**REQUIRED ACTION**
From the line with "exists st', agc_api_stream_raw_write" through the line with "cbv zeta. rewrite", inclusive, return each line of the data below exactly and leave the rest out.

**Stored data entries**
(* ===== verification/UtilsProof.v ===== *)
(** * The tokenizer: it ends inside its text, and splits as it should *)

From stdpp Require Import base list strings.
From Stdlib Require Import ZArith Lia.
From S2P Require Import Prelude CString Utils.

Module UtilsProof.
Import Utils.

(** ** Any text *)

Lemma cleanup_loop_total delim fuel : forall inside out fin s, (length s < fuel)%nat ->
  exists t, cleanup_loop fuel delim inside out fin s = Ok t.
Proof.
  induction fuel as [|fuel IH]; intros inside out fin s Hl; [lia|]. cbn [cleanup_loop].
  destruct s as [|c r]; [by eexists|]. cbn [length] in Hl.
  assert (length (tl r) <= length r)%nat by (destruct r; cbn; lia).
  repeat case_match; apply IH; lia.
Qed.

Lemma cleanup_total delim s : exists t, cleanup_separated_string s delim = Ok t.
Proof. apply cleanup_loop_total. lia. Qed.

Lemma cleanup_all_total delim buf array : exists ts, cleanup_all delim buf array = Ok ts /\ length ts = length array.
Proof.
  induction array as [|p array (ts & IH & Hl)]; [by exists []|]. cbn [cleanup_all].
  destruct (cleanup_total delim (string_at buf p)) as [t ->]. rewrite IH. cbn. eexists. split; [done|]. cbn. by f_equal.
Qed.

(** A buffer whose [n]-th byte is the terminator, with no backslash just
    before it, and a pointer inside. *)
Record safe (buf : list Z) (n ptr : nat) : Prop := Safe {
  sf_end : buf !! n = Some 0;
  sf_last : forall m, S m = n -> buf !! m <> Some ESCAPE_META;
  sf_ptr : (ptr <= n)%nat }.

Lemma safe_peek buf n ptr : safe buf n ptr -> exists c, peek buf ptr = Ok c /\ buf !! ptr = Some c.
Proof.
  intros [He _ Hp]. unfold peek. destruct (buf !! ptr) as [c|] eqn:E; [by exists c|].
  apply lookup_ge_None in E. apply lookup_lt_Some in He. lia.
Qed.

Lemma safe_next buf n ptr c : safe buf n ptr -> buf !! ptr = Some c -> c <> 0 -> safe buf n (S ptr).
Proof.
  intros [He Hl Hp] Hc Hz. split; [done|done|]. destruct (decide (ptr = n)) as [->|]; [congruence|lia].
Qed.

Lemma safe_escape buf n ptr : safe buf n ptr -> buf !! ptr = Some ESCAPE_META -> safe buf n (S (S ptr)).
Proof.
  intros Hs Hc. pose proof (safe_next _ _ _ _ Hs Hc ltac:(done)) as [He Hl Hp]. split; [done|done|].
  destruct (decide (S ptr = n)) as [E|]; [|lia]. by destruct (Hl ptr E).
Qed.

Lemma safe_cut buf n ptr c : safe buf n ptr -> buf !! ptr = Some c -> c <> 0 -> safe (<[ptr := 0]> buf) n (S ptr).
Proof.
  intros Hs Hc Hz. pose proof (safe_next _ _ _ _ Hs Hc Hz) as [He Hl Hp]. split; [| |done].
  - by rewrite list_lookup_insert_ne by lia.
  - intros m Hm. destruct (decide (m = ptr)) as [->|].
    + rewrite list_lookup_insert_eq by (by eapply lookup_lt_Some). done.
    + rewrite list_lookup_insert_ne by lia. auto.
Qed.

==

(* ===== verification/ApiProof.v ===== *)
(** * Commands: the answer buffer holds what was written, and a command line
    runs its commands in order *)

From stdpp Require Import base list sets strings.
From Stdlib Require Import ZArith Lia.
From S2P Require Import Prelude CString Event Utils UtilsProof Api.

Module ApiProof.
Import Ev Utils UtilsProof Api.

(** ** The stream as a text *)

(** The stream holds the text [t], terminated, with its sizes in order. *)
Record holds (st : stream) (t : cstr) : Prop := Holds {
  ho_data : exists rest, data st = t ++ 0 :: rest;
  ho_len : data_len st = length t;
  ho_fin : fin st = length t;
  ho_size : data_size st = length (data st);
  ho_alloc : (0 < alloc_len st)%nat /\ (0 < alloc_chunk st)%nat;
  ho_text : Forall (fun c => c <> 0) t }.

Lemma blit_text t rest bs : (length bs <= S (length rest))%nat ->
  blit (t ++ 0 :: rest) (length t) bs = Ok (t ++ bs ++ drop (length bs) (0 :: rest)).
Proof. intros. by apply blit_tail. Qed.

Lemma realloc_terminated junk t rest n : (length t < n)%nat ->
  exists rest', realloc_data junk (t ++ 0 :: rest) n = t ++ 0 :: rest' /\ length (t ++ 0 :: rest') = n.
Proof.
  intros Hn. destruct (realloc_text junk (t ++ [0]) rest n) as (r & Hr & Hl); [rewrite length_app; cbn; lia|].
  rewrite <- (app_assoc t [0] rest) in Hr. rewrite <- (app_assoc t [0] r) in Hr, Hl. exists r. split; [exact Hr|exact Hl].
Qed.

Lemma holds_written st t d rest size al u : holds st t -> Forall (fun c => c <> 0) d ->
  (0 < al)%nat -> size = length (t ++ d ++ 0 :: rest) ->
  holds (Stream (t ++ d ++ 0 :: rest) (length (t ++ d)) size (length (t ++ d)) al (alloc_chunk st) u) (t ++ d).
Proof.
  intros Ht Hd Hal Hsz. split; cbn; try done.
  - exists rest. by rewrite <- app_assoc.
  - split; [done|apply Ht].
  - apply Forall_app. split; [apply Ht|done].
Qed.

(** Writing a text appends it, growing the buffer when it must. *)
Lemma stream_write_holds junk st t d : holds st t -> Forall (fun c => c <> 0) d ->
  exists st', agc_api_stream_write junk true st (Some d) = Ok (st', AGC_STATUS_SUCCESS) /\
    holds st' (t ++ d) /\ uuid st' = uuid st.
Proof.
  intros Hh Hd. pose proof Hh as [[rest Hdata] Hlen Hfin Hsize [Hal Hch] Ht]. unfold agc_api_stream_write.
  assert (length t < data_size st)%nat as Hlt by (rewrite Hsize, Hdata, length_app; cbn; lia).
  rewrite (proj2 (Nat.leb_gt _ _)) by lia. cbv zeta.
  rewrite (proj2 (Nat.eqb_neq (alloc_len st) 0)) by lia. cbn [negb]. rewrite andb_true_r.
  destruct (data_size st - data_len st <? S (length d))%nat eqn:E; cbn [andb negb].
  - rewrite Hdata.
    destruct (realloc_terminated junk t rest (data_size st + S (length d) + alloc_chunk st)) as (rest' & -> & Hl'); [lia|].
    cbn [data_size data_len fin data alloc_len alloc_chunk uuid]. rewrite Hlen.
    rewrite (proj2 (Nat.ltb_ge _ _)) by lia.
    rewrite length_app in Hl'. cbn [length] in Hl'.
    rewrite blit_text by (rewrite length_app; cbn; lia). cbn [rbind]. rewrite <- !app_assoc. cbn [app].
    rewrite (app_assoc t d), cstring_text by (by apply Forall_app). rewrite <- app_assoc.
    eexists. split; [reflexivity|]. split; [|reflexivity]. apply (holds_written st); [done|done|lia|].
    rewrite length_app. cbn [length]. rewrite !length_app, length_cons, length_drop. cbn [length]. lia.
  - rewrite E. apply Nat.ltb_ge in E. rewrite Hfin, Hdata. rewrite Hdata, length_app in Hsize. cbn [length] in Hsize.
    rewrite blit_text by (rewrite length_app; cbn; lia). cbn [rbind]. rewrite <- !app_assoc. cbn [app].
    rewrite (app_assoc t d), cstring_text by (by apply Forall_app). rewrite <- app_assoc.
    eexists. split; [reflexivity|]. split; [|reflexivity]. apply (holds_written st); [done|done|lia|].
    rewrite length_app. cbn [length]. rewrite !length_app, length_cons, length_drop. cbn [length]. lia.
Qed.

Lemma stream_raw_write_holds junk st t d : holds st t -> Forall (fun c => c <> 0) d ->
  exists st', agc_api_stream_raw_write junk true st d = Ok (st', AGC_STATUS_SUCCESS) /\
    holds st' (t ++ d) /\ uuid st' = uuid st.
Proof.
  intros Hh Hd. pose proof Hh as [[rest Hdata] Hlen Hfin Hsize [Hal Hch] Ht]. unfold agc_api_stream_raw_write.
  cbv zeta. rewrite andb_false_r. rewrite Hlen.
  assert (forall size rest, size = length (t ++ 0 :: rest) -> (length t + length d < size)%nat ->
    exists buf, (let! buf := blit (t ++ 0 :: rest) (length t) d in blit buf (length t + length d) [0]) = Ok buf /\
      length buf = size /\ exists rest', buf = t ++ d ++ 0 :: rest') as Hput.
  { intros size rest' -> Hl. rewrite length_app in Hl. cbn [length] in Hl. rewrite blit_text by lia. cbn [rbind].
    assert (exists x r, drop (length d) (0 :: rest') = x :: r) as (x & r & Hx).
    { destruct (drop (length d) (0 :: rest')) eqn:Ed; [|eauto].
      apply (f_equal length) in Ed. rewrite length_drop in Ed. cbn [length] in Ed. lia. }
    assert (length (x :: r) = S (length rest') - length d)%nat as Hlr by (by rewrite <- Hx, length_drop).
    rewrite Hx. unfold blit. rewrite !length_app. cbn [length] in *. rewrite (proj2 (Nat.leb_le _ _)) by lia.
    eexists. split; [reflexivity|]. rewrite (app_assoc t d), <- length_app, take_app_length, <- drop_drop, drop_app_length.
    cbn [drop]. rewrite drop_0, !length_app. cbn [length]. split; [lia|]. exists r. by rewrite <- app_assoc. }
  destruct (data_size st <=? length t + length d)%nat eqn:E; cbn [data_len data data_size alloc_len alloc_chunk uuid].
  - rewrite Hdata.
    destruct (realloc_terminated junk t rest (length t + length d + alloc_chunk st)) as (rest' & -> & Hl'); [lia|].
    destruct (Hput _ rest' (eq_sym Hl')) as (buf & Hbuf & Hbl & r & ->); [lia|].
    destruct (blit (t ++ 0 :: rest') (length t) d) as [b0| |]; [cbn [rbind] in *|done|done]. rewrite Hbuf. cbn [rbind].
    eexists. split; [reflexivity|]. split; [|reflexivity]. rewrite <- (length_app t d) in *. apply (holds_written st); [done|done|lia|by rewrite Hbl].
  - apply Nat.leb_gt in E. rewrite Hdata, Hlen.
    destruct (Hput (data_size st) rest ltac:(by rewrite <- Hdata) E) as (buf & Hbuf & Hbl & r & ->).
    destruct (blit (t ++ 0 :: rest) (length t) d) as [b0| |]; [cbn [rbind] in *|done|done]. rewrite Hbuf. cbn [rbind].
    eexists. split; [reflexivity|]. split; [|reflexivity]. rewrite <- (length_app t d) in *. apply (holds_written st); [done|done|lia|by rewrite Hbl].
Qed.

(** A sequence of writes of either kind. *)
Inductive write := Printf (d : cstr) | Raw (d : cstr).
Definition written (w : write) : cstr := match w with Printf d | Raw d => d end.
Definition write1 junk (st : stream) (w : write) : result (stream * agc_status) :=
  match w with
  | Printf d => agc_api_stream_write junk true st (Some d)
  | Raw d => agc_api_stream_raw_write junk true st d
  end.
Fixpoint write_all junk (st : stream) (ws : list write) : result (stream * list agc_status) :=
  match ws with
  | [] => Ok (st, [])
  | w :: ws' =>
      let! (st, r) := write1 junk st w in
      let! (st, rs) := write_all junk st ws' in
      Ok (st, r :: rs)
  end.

**RESPONSE TO THE EXERCISE**
  exists st', agc_api_stream_raw_write junk true st d = Ok (st', AGC_STATUS_SUCCESS) /\
    holds st' (t ++ d) /\ uuid st' = uuid st.
Proof.
  intros Hh Hd. pose proof Hh as [[rest Hdata] Hlen Hfin Hsize [Hal Hch] Ht]. unfold agc_api_stream_raw_write.
  cbv zeta. rewrite andb_false_r. rewrite Hlen.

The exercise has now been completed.